BEGIN Given entries
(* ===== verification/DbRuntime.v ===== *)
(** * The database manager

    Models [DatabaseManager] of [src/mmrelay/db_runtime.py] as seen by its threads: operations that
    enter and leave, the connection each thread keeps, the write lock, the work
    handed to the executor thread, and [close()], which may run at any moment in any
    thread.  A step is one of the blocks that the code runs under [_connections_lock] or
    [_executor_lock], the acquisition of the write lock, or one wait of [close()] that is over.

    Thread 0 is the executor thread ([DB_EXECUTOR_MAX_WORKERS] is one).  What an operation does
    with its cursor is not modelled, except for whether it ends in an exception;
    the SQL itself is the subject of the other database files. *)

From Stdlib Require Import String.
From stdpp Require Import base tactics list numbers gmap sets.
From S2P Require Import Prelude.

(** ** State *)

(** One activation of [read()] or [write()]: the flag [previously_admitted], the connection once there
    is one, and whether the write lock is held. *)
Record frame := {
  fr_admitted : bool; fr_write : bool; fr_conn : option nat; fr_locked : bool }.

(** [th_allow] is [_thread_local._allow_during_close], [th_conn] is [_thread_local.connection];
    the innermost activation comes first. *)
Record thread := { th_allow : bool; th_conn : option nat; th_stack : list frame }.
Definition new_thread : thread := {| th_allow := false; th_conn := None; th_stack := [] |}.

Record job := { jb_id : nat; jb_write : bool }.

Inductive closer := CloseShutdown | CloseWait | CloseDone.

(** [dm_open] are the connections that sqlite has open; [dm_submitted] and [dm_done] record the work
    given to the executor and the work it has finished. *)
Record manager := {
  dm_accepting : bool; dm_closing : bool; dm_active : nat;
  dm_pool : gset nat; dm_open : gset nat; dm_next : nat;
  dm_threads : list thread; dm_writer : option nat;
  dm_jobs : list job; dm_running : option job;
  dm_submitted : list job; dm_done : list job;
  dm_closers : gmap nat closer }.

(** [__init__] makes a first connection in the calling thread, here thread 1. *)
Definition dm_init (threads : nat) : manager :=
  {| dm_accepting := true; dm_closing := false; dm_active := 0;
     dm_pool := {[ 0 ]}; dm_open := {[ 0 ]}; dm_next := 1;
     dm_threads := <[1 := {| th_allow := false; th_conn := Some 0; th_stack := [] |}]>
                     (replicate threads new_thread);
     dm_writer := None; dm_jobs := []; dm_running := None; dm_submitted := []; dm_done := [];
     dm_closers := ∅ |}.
END Given entries
BEGIN Given entries
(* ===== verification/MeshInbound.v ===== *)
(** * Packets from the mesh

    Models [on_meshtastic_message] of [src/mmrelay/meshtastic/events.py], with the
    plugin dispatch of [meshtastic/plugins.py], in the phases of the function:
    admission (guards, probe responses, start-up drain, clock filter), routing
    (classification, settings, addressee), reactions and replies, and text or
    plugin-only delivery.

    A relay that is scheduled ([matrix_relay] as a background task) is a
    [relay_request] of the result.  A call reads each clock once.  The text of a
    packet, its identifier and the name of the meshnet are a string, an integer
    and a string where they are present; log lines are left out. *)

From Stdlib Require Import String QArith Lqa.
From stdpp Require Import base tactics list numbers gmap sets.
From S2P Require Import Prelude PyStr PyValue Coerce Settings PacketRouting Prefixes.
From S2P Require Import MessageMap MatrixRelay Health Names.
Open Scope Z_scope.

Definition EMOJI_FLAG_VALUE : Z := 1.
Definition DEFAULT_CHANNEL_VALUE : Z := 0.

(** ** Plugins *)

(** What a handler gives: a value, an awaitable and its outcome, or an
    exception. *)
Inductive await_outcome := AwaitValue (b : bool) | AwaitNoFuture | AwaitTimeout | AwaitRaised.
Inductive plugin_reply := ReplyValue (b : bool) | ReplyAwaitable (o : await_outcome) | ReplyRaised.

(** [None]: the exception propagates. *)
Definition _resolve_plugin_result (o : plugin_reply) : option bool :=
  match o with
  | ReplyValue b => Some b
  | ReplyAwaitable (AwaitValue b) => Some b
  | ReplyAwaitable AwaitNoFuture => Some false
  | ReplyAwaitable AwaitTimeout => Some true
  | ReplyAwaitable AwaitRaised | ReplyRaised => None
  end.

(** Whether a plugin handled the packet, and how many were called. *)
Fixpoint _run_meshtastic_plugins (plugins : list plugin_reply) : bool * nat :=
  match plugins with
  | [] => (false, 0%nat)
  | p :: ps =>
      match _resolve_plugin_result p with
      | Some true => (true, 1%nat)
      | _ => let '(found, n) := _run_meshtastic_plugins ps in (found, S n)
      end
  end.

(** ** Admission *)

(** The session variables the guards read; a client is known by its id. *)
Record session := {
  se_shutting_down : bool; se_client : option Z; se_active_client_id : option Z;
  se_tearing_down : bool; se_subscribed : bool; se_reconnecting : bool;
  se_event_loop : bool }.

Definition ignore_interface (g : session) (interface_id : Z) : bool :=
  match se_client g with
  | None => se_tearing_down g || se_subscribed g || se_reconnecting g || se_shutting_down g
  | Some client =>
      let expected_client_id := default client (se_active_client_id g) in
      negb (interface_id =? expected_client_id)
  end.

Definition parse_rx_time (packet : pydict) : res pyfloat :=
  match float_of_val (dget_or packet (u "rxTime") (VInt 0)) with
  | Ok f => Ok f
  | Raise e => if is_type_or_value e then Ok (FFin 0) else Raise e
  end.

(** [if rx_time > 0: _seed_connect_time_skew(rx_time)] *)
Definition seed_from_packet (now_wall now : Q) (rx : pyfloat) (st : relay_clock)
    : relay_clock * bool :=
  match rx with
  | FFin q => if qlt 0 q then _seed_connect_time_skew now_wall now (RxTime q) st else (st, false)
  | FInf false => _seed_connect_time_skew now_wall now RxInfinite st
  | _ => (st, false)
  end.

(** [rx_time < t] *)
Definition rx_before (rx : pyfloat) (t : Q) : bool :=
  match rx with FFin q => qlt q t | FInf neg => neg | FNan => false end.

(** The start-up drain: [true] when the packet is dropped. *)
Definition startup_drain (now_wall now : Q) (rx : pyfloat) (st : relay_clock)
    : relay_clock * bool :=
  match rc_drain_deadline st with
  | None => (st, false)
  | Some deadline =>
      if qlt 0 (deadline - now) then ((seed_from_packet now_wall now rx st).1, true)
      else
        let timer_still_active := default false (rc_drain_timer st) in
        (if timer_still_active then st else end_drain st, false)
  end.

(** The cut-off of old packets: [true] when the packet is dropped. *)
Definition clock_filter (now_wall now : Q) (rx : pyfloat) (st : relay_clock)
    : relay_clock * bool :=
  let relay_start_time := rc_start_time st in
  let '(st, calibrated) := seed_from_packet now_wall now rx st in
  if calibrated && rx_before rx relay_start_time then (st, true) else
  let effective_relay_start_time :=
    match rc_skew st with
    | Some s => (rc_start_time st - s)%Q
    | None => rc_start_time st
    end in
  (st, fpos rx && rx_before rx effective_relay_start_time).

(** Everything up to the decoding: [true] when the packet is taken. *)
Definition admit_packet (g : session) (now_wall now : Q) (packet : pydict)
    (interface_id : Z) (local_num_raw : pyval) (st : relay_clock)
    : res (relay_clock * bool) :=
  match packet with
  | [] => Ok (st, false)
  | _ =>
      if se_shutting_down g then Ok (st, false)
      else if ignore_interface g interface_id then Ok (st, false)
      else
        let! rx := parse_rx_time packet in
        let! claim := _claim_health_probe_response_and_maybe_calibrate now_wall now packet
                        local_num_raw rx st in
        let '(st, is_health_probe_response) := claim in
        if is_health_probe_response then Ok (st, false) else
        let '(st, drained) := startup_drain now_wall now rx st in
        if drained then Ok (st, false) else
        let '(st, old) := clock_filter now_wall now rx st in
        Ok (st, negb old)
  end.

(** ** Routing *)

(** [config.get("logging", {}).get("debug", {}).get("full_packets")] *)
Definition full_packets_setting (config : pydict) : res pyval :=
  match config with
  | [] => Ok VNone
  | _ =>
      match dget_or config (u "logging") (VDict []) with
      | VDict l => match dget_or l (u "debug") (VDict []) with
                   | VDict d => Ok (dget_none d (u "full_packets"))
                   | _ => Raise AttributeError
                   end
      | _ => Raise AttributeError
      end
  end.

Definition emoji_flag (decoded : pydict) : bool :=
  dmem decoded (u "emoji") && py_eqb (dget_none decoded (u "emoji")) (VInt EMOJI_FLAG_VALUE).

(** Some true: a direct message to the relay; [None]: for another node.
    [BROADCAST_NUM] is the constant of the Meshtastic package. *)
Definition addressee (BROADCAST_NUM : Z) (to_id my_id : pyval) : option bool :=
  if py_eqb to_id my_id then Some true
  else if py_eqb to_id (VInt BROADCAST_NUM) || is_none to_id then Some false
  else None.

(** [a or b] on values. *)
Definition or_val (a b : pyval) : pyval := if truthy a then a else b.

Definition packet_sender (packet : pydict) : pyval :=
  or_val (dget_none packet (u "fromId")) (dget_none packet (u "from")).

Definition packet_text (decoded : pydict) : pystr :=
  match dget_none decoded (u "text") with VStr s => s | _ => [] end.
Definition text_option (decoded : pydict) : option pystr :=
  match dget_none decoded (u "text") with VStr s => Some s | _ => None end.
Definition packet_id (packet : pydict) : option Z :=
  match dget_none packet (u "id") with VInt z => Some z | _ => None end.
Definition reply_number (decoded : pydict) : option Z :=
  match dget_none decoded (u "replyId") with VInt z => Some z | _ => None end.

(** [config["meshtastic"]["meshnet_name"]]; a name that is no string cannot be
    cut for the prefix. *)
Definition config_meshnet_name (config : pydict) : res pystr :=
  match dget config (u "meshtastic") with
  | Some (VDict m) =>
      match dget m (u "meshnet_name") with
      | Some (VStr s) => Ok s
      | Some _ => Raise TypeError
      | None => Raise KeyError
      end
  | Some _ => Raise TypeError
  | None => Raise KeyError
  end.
END Given entries
Brief
Report, for the data above, every line in which the string "TypeError" appears.

Written solution
      | Some _ => Raise TypeError
  | Some _ => Raise TypeError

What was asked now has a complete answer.